= Beginning of Section =
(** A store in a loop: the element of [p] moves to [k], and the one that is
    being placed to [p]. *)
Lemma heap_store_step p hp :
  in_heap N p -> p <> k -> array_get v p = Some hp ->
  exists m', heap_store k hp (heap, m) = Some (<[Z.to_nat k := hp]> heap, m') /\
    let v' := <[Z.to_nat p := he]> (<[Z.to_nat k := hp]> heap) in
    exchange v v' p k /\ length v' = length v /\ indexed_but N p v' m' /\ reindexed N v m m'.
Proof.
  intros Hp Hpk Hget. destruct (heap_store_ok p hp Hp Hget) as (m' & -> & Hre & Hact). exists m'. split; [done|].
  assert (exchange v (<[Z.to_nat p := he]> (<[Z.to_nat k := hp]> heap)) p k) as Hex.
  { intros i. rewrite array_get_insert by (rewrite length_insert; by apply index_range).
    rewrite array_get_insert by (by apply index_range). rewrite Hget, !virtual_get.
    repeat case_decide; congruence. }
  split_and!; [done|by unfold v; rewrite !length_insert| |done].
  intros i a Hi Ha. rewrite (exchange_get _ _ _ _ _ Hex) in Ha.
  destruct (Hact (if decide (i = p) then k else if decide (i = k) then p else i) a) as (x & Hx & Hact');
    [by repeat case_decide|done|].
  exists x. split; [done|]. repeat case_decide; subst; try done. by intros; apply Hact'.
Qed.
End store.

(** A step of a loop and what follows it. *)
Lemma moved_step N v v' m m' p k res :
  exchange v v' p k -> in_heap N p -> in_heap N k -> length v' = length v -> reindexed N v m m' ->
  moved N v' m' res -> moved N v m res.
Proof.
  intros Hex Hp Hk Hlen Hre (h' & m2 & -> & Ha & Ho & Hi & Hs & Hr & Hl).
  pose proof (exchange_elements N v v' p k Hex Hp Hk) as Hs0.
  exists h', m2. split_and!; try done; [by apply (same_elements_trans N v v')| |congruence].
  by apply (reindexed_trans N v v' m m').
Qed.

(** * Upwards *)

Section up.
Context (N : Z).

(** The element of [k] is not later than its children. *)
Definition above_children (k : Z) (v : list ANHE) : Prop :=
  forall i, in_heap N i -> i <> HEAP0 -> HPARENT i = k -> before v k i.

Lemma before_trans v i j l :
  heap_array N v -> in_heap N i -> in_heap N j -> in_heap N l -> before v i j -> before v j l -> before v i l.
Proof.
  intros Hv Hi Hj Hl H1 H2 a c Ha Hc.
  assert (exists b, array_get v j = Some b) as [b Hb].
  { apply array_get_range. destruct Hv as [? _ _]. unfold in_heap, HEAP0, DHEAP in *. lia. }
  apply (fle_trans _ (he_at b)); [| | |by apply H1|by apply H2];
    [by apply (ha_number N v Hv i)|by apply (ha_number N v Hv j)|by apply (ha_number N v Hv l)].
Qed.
= End of Section =
= Beginning of Section =
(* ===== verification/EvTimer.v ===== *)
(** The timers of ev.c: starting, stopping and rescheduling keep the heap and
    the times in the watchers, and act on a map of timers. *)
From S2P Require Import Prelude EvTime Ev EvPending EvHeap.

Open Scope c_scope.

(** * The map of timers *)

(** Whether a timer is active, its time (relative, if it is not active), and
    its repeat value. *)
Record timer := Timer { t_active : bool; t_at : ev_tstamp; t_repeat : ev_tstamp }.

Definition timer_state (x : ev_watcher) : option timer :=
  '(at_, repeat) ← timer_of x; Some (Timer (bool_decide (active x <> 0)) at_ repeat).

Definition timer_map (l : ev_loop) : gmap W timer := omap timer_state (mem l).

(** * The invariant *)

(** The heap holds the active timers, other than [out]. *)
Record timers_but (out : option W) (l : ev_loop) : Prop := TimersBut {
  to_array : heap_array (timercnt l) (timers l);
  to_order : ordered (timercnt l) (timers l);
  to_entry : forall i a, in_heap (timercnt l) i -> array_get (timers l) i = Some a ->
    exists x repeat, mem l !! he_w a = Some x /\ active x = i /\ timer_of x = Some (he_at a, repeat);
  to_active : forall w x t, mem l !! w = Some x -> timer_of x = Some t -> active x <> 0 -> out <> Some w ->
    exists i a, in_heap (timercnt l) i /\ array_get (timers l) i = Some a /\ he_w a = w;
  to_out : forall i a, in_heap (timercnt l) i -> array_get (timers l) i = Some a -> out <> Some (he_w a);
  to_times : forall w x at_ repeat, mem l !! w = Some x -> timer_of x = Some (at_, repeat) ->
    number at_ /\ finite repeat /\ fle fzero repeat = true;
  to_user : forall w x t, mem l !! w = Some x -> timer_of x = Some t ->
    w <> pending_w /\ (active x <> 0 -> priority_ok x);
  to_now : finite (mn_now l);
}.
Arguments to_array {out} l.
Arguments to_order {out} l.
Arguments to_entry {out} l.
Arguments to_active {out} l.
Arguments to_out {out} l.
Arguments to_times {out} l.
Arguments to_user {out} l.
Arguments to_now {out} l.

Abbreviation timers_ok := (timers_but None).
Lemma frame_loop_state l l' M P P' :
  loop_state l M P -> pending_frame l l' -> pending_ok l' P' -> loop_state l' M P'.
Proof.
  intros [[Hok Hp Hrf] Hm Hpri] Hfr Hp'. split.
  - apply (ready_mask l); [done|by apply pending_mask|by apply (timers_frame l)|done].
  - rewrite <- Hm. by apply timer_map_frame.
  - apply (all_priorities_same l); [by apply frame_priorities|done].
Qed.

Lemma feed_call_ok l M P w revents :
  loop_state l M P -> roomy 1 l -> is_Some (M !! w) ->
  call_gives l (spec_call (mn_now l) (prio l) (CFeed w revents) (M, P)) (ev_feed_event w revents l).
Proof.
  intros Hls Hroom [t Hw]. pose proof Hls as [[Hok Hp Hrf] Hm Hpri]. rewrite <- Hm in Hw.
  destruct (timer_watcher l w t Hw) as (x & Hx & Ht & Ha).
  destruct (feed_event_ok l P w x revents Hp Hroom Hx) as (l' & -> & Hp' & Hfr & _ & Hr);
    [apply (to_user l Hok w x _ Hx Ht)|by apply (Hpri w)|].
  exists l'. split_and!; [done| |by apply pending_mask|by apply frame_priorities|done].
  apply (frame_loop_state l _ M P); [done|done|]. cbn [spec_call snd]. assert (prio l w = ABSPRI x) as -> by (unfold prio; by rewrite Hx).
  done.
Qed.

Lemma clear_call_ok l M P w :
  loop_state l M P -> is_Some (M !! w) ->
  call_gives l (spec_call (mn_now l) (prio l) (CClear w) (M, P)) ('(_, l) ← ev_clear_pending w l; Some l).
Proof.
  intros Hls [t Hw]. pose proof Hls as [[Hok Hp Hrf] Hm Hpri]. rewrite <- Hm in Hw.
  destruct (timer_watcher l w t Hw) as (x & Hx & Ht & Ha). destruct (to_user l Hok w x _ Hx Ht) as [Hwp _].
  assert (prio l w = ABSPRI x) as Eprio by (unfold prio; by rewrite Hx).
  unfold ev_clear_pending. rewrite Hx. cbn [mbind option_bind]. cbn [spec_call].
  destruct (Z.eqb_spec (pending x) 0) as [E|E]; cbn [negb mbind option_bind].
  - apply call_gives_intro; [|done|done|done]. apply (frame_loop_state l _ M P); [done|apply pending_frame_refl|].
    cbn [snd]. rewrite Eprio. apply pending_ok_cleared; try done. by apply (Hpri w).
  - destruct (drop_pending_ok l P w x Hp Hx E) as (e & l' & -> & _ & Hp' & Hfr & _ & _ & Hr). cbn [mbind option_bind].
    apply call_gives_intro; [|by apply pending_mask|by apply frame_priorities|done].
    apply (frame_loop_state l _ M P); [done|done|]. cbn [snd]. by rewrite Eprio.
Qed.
= End of Section =
= Beginning of Section =
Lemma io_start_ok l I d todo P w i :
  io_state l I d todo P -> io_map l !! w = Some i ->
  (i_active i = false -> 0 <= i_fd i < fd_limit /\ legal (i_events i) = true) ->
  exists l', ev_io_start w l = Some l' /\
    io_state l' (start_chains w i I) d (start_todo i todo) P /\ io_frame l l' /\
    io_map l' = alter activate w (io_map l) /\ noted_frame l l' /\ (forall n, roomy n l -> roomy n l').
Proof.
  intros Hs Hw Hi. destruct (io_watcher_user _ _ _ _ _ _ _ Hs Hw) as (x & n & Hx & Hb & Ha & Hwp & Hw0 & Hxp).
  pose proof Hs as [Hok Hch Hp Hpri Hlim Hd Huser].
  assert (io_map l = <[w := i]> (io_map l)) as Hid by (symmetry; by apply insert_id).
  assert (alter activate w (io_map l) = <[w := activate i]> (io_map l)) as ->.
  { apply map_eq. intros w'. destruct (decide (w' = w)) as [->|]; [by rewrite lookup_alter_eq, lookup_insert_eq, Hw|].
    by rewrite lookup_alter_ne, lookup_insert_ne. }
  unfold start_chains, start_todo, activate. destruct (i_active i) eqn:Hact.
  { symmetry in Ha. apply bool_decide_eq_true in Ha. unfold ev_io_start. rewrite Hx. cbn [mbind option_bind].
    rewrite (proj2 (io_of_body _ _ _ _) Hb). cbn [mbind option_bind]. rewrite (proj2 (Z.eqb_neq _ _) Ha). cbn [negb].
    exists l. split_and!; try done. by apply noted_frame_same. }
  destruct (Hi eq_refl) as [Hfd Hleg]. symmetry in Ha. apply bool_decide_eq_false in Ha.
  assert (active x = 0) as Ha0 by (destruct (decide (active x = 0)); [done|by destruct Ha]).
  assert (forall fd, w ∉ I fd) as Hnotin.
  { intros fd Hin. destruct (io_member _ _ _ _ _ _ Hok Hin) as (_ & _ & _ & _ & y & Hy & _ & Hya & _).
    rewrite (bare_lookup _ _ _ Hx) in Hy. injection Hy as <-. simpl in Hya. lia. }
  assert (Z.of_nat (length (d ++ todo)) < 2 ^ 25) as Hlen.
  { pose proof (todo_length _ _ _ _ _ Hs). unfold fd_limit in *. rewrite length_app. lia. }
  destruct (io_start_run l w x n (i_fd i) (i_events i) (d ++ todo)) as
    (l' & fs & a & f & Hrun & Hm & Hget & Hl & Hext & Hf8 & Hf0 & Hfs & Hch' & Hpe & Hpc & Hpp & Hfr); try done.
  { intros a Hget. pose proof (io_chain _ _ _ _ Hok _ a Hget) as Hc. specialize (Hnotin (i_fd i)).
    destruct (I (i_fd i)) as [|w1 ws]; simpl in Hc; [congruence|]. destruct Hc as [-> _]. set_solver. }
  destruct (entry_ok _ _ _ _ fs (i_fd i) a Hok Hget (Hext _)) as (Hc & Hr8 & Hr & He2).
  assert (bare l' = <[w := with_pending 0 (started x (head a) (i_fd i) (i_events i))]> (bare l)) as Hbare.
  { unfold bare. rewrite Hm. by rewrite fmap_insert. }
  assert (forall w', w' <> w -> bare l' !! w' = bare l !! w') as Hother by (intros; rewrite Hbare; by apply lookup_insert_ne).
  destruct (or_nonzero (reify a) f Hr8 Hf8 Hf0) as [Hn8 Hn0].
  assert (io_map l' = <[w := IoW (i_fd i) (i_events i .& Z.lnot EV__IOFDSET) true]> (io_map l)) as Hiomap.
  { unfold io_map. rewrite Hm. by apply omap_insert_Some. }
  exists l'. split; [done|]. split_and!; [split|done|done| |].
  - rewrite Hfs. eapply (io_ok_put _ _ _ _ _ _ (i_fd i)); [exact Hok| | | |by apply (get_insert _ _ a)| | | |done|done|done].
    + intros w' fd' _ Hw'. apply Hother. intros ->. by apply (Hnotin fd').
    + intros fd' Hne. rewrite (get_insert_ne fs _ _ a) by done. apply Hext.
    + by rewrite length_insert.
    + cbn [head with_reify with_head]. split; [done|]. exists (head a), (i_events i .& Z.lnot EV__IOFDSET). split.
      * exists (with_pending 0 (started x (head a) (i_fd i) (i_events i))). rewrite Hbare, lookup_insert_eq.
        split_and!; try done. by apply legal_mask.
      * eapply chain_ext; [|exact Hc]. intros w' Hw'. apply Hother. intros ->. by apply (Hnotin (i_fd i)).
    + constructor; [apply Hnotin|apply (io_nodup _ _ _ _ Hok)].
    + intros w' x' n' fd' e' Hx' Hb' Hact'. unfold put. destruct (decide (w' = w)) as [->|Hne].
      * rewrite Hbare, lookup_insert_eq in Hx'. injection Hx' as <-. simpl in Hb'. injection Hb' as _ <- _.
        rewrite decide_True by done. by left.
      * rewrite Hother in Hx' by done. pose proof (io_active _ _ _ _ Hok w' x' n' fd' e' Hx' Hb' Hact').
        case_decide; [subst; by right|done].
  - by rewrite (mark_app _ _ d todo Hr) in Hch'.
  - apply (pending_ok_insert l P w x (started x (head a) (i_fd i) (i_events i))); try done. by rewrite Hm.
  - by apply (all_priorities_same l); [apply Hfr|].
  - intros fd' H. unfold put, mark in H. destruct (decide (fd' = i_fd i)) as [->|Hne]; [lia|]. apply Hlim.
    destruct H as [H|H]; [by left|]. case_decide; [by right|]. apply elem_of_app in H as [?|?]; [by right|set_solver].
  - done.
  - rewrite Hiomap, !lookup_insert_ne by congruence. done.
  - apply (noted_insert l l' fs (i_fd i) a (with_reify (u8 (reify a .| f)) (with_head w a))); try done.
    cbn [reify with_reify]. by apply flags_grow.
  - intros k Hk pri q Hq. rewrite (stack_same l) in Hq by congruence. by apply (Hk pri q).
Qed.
= End of Section =
__What the task requires__
Every line of the listing that holds the word "simpl" should be counted. Please give that number only.

__Exercise response__
3